▶ **THE TASK**:
Write out exactly the lines of the entries below from the one holding "repeat destruct H" to the one holding "ChatCompletions_create (OpenAIUtils.OPENAI_DEFAULT_MODEL w)", inclusive, and leave out all other lines.

(Stored dataset items)
Content starts

(** Gemini likewise: the model object is built, then one request is sent. *)
Lemma generate_calls w model contents :
  calls (GoogleUtils.generate w model contents)
  = GenAI_GenerativeModel model ::
    match World.GenerativeModel w model with
    | inl _ => []
    | inr _ => [GenAI_generate_content model contents]
    end.
Proof.
  unfold GoogleUtils.generate. monad.
  destruct (World.GenerativeModel w model) as [e|[]]; monad.
  { by rewrite google_handlers_calls. }
  destruct (World.generate_content _ _ _) as [e|response]; monad.
  { by rewrite google_handlers_calls. }
  destruct (_ ≫= _) as [[pf name]|]; monad; [done|].
  destruct (GenerateContentResponse.text response) as [e|s]; monad.
  { case_match; monad; [done|]. by rewrite google_handlers_calls. }
  repeat case_match; by monad.
Qed.

(** The three ways through the OpenAI adapter. *)
Lemma openai_calls_request w messages model messages' max_tokens :
  ChatCompletions_create model messages' max_tokens ∈ Spec.openai_calls w messages ->
  model = OpenAIUtils.OPENAI_DEFAULT_MODEL w /\ messages' = messages
  /\ max_tokens = 1024%Z.
Proof.
  unfold Spec.openai_calls.
  destruct (truthy _); [|by intros ?%elem_of_nil].
  destruct (World.OpenAI w);
    rewrite ?elem_of_cons, ?elem_of_nil; intros H;
    repeat destruct H as [H|H]; by simplify_eq.
Qed.

Lemma openai_calls_complete w messages :
  truthy (World.getenv w (py "OPENAI_API_KEY")) = true ->
  World.OpenAI w = inr tt ->
  Spec.openai_calls w messages
  = [OpenAI_client;
     ChatCompletions_create (OpenAIUtils.OPENAI_DEFAULT_MODEL w) messages 1024].
Proof. intros Hkey Hclient. unfold Spec.openai_calls. by rewrite Hkey, Hclient. Qed.

Lemma openai_calls_prompt_only w prompt :
  calls (OpenAIUtils.get_openai_chat_response w prompt None None)
  = Spec.openai_calls w [ {[ py "role" := py "user"; py "content" := prompt ]} ].
Proof.
  unfold OpenAIUtils.get_openai_chat_response, Spec.openai_calls.
  destruct (truthy (World.getenv _ _)); [|done].
  cbn [negb truthy andb app]. apply complete_calls.
Qed.

Lemma openai_calls_named_file w prompt file_content filename :
  file_content <> [] -> filename <> [] ->
  calls (OpenAIUtils.get_openai_chat_response w prompt
           (Some file_content) (Some filename))
  = Spec.openai_calls w
      [ {[ py "role" := py "system";
           py "content" :=
             py "The user has uploaded a file named '" ++ filename ++ py "'. "
             ++ py "Its content (first 2000 characters) is: "
             ++ decode ErrorsIgnore (slice_to 2000 file_content) ]};
        {[ py "role" := py "user"; py "content" := prompt ]} ].
Proof.
  intros Hfile Hname.
  unfold OpenAIUtils.get_openai_chat_response, Spec.openai_calls.
  destruct (truthy (World.getenv _ _)); [|done].
  destruct file_content, filename; try done. apply complete_calls.
Qed.

Lemma openai_calls_unnamed_file w prompt file_content filename :
  file_content <> [] -> truthy filename = false ->
  calls (OpenAIUtils.get_openai_chat_response w prompt (Some file_content) filename)
  = Spec.openai_calls w
      [ {[ py "role" := py "system";
           py "content" :=
             py "The user has uploaded a file (name not provided). Its content (first 2000 characters) is: "
             ++ decode ErrorsIgnore (slice_to 2000 file_content) ]};
        {[ py "role" := py "user"; py "content" := prompt ]} ].
Proof.
  intros Hfile Hname.
  unfold OpenAIUtils.get_openai_chat_response, Spec.openai_calls.
  destruct (truthy (World.getenv _ _)); [|done].
  rewrite Hname. destruct file_content; [done|]. apply complete_calls.
Qed.

(** ** The endpoint *)

(** Decisions on the two provider names, evaluated once. *)
Lemma provider_tests :
  bool_decide (py "openai" ∈ [py "openai"; py "google"]) = true
  /\ bool_decide (py "google" ∈ [py "openai"; py "google"]) = true
  /\ bool_decide (py "openai" = py "openai") = true
  /\ bool_decide (py "google" = py "openai") = false
  /\ bool_decide (py "google" = py "google") = true.
Proof. by vm_compute. Qed.

Lemma check_api_key_openai w :
  Main._check_api_key w (py "openai")
  = if truthy (World.getenv w (py "OPENAI_API_KEY")) then ret tt
    else raise (HTTPException 500
                  (py "OPENAI_API_KEY"
                   ++ py " not configured. Please set it in the .env file.")).
Proof.
  unfold Main._check_api_key.
  destruct provider_tests as (_ & _ & -> & _).
  by destruct (truthy _).
Qed.

Lemma check_api_key_google w :
  Main._check_api_key w (py "google")
  = if truthy (World.getenv w (py "GOOGLE_API_KEY")) then ret tt
    else raise (HTTPException 500
                  (py "GOOGLE_API_KEY"
                   ++ py " not configured. Please set it in the .env file.")).
Proof.
  unfold Main._check_api_key.
  destruct provider_tests as (_ & _ & _ & -> & ->).
  by destruct (truthy _).
Qed.

(** With the credential set and the upload read, the endpoint calls the
    adapter of the provider and relays its outcome. *)
Lemma generate_text_openai w text file file_content filename mime_type :
  truthy (World.getenv w (py "OPENAI_API_KEY")) = true ->
  Spec.file_reads file file_content filename mime_type ->
  let m := OpenAIUtils.get_openai_chat_response w text file_content filename in
  Main.generate_text w (py "openai") text file
  = (Spec.upload_calls file ++ calls m, Spec.relay m).
Proof.
  intros Hkey Hfile m. unfold Main.generate_text.
  rewrite check_api_key_openai, Hkey.
  destruct provider_tests as (-> & _ & -> & _). cbn [negb].
  rewrite (M_eta (bind _ _)). monad.
  destruct Hfile as [|file data Hread Hclose]; monad.
  - fold m. unfold Spec.relay, Spec.upload_calls.
    destruct (result m) as [s|[c d|e]]; monad; [|done..].
    destruct (startswith s _); by monad.
  - rewrite Hread, Hclose. monad. fold m. unfold Spec.relay, Spec.upload_calls.
    destruct (result m) as [s|[c d|e]]; monad; [|done..].
    destruct (startswith s _); by monad.
Qed.

Lemma generate_text_google w text file file_content filename mime_type :
  truthy (World.getenv w (py "GOOGLE_API_KEY")) = true ->
  Spec.file_reads file file_content filename mime_type ->
  let m := GoogleUtils.get_google_gemini_response w text file_content filename mime_type in
  Main.generate_text w (py "google") text file
  = (Spec.upload_calls file ++ calls m, Spec.relay m).
Proof.
  intros Hkey Hfile m. unfold Main.generate_text.
  rewrite check_api_key_google, Hkey.
  destruct provider_tests as (_ & -> & _ & -> & ->). cbn [negb].
  rewrite (M_eta (bind _ _)). monad.
  destruct Hfile as [|file data Hread Hclose]; monad.
  - fold m. unfold Spec.relay, Spec.upload_calls.
    destruct (result m) as [s|[c d|e]]; monad; [|done..].
    destruct (startswith s _); by monad.
  - rewrite Hread, Hclose. monad. fold m. unfold Spec.relay, Spec.upload_calls.
    destruct (result m) as [s|[c d|e]]; monad; [|done..].
    destruct (startswith s _); by monad.
Qed.

(* ===================================================================== *)
(** * The model on the tests of the repository                            *)
(* ===================================================================== *)

(** [test_generate_text_invalid_provider] *)
Example invalid_provider :
  Main.generate_text (Mock.world (py "unused")) (py "unknown_provider") (py "Hello") None
  = ([], Raise (HTTPException 400
                  (py "Invalid AI provider specified. Choose 'openai' or 'google'."))).
Proof. vm_compute. reflexivity. Qed.

(** [test_file_read_error_handling]: the upload is closed all the same. *)
Example file_read_error :
  Main.generate_text (Mock.world (py "unused")) (py "openai") (py "Analyze this")
    (Some {| UploadFile.filename := Some (py "error_file.txt");
             UploadFile.content_type := Some (py "text/plain");
             UploadFile.read :=
               inl (Mock.sdk_error ExceptionCls "Exception" "Simulated file read error");
             UploadFile.close := inr tt |})
  = ([UploadFile_read; UploadFile_close],
     Raise (HTTPException 400
              (py "Error processing uploaded file: Simulated file read error"))).
Proof. vm_compute. reflexivity. Qed.

(** [test_get_openai_chat_response_authentication_error] *)
Example openai_authentication_error :
  result (OpenAIUtils.get_openai_chat_response
            (Mock.world_answering
               (inl (Mock.sdk_error AuthenticationError "AuthenticationError"
                       "Invalid API Key"))
               (inr (Mock.gemini_response (py "unused"))))
            (py "Hello") None None)
  = Return (py "Error: OpenAI API Authentication Error - Invalid API Key. Ensure your OPENAI_API_KEY is correct and active.").
Proof. vm_compute. reflexivity. Qed.

(** [test_get_openai_chat_response_generic_api_error], where the test sets
    [status_code] and [type] on the exception by hand. *)
Example openai_generic_api_error :
  result (OpenAIUtils.get_openai_chat_response
            (Mock.world_answering
               (inl {| exc_class_of := APIError;
                       exc_str := py "Generic API Error";
                       exc_name := py "APIError";
                       exc_message := Some (py "Generic API Error");
                       exc_status_code := Some (py "500");
                       exc_type := Some (py "internal_server_error") |})
               (inr (Mock.gemini_response (py "unused"))))
            (py "Hello") None None)
  = Return (py "Error: OpenAI API Error - Generic API Error (Status Code: 500, Type: internal_server_error)").
Proof. vm_compute. reflexivity. Qed.

(** Without those two attributes the handler itself raises, and the
    endpoint falls back on its last [except] clause. *)
Example openai_api_error_without_status_code :
  result (Main.generate_text
            (Mock.world_answering
               (inl (Mock.sdk_error APIError "APIError" "Generic API Error"))
               (inr (Mock.gemini_response (py "unused"))))
            (py "openai") (py "Hello") None)
  = Raise (HTTPException 500
             (py "An unexpected server error occurred while contacting the AI provider: 'APIError' object has no attribute 'status_code'")).
Proof. vm_compute. reflexivity. Qed.

(** [test_get_google_gemini_response_prompt_blocked] *)
Example google_prompt_blocked :
  result (GoogleUtils.get_google_gemini_response
            (Mock.world_answering
               (inr (ChatCompletion.with_content (py "unused")))
               (inr {| GenerateContentResponse.prompt_feedback :=
                         Some {| GenerateContentResponse.block_reason :=
                                   Some (py "SAFETY");
                                 GenerateContentResponse.safety_ratings :=
                                   [ {| GenerateContentResponse.category :=
                                          py "HARM_CATEGORY_DANGEROUS_CONTENT";
                                        GenerateContentResponse.probability :=
                                          py "HIGH" |} ] |};
                       GenerateContentResponse.text :=
                         inl (Mock.sdk_error ValueError "ValueError" "blocked");
                       GenerateContentResponse.candidates := [] |}))
            (py "A problematic prompt") None None None)
  = Return (py "Error: Prompt blocked by Google API. Reason: SAFETY. Safety Ratings: [HARM_CATEGORY_DANGEROUS_CONTENT: HIGH]").
Proof. vm_compute. reflexivity. Qed.

(** [test_get_google_gemini_response_empty_text_finish_reason_other] *)
Example google_empty_text :
  result (GoogleUtils.get_google_gemini_response
            (Mock.world_answering
               (inr (ChatCompletion.with_content (py "unused")))
               (inr {| GenerateContentResponse.prompt_feedback := None;
                       GenerateContentResponse.text := inr (py "");
                       GenerateContentResponse.candidates :=
                         [ {| GenerateContentResponse.finish_reason := py "OTHER";
                              GenerateContentResponse.candidate_safety_ratings :=
                                [ {| GenerateContentResponse.category :=
                                       py "HARM_CATEGORY_HARASSMENT";
                                     GenerateContentResponse.probability :=
                                       py "NEGLIGIBLE" |} ] |} ] |}))
            (py "A prompt that might yield no text") None None None)
  = Return (py "Error: Google Gemini returned no content. Finish Reason: OTHER. Safety: [HARM_CATEGORY_HARASSMENT: NEGLIGIBLE]").
Proof. vm_compute. reflexivity. Qed.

Content ends

▶ **RESULT OF THIS TASK**:
    repeat destruct H as [H|H]; by simplify_eq.
Qed.

Lemma openai_calls_complete w messages :
  truthy (World.getenv w (py "OPENAI_API_KEY")) = true ->
  World.OpenAI w = inr tt ->
  Spec.openai_calls w messages
  = [OpenAI_client;
     ChatCompletions_create (OpenAIUtils.OPENAI_DEFAULT_MODEL w) messages 1024].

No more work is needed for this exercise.